[Saved entries]

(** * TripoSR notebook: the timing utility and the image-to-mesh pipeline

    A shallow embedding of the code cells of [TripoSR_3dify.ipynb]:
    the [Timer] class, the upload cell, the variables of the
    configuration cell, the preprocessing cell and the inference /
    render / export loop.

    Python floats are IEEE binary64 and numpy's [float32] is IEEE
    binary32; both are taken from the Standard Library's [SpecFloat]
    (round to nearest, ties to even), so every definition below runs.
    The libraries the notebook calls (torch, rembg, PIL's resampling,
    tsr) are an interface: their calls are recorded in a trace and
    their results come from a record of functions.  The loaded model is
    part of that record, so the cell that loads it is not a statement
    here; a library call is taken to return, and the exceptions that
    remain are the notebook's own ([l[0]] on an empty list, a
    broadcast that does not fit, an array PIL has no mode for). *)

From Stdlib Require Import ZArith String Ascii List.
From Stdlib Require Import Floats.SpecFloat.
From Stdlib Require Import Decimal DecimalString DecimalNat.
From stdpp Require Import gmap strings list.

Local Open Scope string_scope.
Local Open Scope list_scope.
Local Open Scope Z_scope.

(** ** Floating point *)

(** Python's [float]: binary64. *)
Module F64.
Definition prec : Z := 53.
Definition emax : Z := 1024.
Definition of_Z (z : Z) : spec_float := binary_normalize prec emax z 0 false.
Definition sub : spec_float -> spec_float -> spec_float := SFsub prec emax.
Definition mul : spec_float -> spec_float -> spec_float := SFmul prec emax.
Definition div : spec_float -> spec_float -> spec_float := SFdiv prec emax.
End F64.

WORK ORDER:
Nothing should be left out: repeat all of the data exactly.

REPLY TO THE EXERCISE:
(** * TripoSR notebook: the timing utility and the image-to-mesh pipeline

    A shallow embedding of the code cells of [TripoSR_3dify.ipynb]:
    the [Timer] class, the upload cell, the variables of the
    configuration cell, the preprocessing cell and the inference /
    render / export loop.

    Python floats are IEEE binary64 and numpy's [float32] is IEEE
    binary32; both are taken from the Standard Library's [SpecFloat]
    (round to nearest, ties to even), so every definition below runs.
    The libraries the notebook calls (torch, rembg, PIL's resampling,
    tsr) are an interface: their calls are recorded in a trace and
    their results come from a record of functions.  The loaded model is
    part of that record, so the cell that loads it is not a statement
    here; a library call is taken to return, and the exceptions that
    remain are the notebook's own ([l[0]] on an empty list, a
    broadcast that does not fit, an array PIL has no mode for). *)

From Stdlib Require Import ZArith String Ascii List.
From Stdlib Require Import Floats.SpecFloat.
From Stdlib Require Import Decimal DecimalString DecimalNat.
From stdpp Require Import gmap strings list.

Local Open Scope string_scope.
Local Open Scope list_scope.
Local Open Scope Z_scope.

(** ** Floating point *)

(** Python's [float]: binary64. *)
Module F64.
Definition prec : Z := 53.
Definition emax : Z := 1024.
Definition of_Z (z : Z) : spec_float := binary_normalize prec emax z 0 false.
Definition sub : spec_float -> spec_float -> spec_float := SFsub prec emax.
Definition mul : spec_float -> spec_float -> spec_float := SFmul prec emax.
Definition div : spec_float -> spec_float -> spec_float := SFdiv prec emax.
End F64.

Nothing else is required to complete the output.